• [About this exercise]: Among the lines of the entries below, count those containing the word "Hcmd" and answer with the number only.

• [Dataset excerpts]:
=== Begin Enclosure ===
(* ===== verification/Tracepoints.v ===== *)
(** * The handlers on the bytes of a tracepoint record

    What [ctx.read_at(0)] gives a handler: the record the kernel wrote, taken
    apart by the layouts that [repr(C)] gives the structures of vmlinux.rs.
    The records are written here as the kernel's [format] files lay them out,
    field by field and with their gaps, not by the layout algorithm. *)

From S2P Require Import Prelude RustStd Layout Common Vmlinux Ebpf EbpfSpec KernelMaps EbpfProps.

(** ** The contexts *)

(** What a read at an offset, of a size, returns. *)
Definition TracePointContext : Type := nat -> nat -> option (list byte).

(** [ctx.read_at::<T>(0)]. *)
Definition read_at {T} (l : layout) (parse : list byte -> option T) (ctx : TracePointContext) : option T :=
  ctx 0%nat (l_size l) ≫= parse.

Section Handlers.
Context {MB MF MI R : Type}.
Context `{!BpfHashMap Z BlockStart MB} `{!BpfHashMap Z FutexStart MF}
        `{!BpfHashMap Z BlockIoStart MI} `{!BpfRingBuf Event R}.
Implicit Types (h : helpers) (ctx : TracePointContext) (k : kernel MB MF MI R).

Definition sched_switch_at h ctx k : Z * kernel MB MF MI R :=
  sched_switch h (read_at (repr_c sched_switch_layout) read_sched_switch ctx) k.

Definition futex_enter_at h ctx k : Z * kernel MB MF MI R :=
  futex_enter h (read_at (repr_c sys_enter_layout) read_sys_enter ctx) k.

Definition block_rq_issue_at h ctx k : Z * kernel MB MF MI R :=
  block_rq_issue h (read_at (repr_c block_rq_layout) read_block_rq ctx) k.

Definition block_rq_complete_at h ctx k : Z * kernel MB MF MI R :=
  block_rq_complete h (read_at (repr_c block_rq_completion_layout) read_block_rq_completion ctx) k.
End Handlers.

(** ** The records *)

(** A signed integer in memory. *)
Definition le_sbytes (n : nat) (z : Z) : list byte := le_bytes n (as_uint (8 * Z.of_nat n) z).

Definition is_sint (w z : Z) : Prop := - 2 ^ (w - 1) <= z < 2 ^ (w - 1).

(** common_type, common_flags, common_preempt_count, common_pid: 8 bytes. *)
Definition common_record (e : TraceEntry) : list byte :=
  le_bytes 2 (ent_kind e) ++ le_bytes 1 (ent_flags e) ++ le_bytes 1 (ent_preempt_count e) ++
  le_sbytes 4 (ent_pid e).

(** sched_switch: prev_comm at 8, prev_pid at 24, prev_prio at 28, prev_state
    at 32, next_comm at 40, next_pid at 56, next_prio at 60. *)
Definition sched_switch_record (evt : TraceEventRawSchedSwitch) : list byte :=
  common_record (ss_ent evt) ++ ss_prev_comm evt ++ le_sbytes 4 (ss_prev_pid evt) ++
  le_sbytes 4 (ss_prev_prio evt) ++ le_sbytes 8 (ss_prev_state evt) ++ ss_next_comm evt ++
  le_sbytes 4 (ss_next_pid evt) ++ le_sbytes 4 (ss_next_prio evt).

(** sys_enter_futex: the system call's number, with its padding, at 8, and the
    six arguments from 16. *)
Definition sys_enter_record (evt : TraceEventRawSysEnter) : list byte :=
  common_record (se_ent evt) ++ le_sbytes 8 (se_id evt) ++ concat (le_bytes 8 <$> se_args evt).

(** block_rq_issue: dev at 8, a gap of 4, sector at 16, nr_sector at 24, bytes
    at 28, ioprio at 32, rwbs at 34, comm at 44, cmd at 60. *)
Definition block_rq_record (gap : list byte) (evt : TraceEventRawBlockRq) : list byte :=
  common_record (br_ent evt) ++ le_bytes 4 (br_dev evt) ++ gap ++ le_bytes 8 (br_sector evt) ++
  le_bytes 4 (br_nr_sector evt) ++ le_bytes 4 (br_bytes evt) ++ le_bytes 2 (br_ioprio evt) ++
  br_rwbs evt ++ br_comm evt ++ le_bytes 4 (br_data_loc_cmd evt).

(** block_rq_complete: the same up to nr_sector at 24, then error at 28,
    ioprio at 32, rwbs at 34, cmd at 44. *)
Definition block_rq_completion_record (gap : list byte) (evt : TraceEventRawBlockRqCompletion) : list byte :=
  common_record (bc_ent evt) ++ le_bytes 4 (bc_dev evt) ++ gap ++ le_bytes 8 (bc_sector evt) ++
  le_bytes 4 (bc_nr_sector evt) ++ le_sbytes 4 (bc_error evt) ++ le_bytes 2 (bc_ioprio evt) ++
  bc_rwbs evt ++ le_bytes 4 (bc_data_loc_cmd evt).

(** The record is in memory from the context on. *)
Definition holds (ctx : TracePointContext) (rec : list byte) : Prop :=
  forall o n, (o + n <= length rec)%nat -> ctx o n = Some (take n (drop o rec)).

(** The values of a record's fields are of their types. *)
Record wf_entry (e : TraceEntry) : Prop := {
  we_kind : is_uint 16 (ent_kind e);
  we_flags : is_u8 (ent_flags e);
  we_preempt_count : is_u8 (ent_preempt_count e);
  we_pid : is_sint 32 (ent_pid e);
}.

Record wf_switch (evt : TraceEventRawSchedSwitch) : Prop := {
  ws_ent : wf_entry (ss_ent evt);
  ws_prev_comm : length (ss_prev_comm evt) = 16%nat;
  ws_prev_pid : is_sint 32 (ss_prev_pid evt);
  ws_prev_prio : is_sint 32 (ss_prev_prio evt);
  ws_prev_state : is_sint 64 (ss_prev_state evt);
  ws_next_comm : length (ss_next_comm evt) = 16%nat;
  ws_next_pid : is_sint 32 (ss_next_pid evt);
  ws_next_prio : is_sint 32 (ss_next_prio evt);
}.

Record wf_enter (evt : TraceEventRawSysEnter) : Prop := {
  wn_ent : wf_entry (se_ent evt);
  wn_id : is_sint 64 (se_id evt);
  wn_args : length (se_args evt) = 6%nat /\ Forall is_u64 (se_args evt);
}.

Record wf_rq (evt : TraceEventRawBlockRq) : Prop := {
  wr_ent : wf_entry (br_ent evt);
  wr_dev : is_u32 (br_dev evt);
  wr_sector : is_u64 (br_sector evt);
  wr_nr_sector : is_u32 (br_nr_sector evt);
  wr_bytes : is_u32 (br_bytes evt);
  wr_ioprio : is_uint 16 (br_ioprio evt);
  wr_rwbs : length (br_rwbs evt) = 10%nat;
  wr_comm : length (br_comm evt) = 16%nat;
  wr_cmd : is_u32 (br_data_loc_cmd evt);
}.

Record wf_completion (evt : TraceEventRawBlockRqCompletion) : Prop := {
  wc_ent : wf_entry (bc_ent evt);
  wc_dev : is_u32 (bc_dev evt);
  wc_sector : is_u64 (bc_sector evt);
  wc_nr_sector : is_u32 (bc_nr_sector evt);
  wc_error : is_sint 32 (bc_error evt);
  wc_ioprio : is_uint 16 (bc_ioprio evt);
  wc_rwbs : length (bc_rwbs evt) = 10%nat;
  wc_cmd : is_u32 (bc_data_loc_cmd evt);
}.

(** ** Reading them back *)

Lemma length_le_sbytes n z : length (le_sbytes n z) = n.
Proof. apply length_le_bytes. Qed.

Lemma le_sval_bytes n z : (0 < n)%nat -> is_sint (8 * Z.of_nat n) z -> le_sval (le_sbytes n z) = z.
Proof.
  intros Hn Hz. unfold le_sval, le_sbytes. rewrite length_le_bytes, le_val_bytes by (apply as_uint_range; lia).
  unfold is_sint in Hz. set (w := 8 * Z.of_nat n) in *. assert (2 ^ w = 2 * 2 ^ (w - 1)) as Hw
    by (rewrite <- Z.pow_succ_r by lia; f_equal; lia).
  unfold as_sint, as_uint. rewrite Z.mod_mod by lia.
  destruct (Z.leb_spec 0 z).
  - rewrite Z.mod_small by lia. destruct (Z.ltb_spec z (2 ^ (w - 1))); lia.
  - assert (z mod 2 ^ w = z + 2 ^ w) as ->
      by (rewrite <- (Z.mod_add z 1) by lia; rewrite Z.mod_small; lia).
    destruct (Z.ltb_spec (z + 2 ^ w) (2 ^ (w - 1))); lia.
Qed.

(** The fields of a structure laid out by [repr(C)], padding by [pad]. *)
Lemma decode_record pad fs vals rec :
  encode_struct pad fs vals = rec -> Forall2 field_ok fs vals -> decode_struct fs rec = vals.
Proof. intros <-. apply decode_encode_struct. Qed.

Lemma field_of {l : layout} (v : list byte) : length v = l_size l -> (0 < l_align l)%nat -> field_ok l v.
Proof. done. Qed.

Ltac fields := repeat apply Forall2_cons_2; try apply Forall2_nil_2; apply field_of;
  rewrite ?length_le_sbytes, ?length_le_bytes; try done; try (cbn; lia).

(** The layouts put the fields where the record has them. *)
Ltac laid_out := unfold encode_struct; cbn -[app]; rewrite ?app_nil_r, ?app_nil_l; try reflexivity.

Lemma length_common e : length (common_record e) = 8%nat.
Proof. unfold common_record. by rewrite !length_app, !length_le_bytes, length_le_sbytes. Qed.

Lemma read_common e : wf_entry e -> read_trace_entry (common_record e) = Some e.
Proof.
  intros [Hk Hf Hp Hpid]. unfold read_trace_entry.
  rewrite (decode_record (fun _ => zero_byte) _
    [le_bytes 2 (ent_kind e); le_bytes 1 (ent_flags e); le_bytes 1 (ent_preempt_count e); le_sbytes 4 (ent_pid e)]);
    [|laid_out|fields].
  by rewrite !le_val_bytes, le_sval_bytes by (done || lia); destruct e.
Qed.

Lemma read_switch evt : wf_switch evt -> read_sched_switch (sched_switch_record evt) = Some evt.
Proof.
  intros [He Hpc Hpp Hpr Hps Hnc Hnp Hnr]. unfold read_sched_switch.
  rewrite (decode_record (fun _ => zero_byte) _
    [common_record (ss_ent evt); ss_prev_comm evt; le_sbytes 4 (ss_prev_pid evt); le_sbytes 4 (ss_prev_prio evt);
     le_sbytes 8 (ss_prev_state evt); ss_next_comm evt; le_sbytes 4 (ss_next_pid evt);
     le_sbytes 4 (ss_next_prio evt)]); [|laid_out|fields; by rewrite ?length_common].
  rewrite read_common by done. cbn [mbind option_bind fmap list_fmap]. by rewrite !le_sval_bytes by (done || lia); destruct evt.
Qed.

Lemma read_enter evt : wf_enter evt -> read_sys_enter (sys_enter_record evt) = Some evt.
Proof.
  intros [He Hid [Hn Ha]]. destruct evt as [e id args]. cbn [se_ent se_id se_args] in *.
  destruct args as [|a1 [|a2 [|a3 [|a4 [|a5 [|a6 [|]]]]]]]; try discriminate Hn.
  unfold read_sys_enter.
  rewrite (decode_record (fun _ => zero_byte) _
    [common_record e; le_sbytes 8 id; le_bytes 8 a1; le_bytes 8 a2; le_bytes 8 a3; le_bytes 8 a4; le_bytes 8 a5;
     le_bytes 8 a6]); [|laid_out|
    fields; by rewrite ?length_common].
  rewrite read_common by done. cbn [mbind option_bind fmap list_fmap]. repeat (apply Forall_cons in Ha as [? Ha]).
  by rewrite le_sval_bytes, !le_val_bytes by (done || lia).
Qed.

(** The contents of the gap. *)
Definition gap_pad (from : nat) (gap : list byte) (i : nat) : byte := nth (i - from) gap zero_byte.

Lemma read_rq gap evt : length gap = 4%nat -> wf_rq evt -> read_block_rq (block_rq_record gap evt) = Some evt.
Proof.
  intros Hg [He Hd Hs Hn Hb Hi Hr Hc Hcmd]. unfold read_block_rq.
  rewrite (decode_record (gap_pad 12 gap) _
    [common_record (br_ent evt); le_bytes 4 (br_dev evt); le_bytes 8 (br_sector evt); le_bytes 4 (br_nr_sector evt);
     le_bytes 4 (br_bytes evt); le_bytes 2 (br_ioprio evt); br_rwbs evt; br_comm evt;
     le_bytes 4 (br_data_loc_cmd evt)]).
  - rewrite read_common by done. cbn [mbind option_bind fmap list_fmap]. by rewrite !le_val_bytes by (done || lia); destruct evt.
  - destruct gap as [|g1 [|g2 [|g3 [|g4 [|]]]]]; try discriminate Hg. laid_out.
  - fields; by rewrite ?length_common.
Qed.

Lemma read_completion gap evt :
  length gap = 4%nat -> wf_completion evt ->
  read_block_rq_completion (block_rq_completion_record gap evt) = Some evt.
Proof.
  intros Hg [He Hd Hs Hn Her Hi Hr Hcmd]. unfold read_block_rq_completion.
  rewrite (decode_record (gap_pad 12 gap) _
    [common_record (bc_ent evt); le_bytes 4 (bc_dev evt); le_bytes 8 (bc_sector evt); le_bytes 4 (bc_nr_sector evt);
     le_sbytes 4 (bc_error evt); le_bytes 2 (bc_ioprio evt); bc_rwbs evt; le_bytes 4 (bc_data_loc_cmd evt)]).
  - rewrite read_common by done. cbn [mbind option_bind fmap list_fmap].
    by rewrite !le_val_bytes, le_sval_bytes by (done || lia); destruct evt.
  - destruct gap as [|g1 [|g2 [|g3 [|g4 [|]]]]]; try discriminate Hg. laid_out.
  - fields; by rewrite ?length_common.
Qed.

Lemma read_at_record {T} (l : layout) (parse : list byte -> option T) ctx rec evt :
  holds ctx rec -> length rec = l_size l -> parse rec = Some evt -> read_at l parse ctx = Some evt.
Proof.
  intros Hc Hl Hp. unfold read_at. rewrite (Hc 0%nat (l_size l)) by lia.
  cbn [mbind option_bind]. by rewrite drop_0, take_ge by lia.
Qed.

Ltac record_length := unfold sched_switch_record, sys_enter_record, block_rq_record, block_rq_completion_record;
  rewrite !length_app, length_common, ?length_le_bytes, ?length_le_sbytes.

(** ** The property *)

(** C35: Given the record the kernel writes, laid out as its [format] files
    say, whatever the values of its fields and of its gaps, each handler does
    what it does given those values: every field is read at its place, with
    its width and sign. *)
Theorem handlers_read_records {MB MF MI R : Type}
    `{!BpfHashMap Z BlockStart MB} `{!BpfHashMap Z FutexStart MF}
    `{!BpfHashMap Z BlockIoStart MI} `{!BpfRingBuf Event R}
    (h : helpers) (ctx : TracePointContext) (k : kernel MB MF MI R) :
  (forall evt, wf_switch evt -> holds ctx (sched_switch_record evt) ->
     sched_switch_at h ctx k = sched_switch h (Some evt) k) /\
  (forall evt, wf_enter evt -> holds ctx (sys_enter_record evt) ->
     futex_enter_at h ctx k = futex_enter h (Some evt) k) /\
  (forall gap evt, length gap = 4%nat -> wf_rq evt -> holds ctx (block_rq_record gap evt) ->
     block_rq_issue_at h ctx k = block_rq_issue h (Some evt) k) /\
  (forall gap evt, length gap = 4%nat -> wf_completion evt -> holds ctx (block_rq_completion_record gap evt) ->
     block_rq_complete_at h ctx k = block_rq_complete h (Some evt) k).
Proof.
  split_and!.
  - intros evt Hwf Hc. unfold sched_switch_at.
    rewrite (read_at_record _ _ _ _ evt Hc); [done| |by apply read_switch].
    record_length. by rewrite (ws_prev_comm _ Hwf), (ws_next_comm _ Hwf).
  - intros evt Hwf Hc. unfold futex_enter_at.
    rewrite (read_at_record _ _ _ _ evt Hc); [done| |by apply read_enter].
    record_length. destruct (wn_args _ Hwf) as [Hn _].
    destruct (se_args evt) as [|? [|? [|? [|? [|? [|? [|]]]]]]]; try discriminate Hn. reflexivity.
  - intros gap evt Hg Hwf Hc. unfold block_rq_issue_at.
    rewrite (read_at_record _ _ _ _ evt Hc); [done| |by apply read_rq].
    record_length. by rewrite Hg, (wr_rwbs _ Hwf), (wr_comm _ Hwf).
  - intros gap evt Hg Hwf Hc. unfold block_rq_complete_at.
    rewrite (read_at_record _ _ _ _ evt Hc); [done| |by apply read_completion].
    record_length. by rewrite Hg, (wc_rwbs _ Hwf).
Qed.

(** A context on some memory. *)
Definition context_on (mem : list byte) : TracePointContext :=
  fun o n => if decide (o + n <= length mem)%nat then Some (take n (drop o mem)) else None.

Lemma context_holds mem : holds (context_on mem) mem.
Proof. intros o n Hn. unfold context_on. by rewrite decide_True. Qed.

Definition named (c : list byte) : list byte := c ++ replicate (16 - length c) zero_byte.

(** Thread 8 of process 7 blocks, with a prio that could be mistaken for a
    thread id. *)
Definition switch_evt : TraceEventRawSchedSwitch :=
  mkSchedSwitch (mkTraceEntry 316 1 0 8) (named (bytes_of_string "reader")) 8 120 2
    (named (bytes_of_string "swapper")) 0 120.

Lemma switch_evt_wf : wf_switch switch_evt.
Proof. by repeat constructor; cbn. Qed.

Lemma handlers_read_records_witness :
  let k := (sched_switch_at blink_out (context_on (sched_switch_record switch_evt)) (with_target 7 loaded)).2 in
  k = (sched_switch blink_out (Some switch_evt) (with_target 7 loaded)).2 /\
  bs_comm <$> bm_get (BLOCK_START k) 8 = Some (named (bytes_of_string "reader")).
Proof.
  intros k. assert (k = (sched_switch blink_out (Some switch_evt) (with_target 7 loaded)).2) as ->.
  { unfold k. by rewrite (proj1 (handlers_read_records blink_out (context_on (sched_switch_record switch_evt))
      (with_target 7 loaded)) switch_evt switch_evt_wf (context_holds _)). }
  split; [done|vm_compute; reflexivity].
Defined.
=== End Enclosure ===
=== Begin Enclosure ===
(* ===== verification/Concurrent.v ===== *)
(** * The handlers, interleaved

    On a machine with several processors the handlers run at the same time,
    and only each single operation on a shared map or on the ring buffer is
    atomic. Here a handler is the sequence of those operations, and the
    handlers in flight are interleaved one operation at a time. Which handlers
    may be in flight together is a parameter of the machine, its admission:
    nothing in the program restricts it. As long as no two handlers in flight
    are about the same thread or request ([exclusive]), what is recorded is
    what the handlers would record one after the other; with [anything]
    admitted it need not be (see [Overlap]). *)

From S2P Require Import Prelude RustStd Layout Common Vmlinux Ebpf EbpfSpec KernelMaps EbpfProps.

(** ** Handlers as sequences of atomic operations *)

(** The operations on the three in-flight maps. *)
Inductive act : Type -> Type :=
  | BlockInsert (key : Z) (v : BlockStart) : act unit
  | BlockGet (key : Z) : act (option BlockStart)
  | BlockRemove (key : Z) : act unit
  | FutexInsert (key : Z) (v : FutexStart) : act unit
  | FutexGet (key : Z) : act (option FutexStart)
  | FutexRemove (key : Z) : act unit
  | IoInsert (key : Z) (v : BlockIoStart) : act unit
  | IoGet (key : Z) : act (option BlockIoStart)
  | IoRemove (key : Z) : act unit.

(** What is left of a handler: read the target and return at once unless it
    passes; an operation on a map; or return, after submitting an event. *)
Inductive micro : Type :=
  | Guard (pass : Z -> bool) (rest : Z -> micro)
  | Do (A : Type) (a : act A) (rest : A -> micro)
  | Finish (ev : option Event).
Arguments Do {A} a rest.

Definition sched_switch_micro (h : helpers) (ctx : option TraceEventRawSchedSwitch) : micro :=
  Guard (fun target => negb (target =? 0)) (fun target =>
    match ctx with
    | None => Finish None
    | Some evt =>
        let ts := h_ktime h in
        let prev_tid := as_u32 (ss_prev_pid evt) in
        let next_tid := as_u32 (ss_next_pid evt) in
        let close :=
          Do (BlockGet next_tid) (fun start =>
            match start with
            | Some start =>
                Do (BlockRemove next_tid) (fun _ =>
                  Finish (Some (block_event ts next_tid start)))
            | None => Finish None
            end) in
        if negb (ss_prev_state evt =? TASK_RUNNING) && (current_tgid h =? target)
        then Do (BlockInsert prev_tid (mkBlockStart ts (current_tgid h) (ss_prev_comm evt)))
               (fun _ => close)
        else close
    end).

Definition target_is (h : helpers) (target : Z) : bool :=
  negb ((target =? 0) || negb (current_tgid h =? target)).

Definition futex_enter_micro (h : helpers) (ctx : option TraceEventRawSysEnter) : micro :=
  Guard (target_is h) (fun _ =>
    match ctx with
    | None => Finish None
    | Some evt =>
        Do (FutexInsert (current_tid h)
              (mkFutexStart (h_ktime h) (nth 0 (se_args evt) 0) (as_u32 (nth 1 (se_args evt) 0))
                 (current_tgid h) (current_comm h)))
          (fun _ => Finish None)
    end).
=== End Enclosure ===
• [Solution to this task]: 2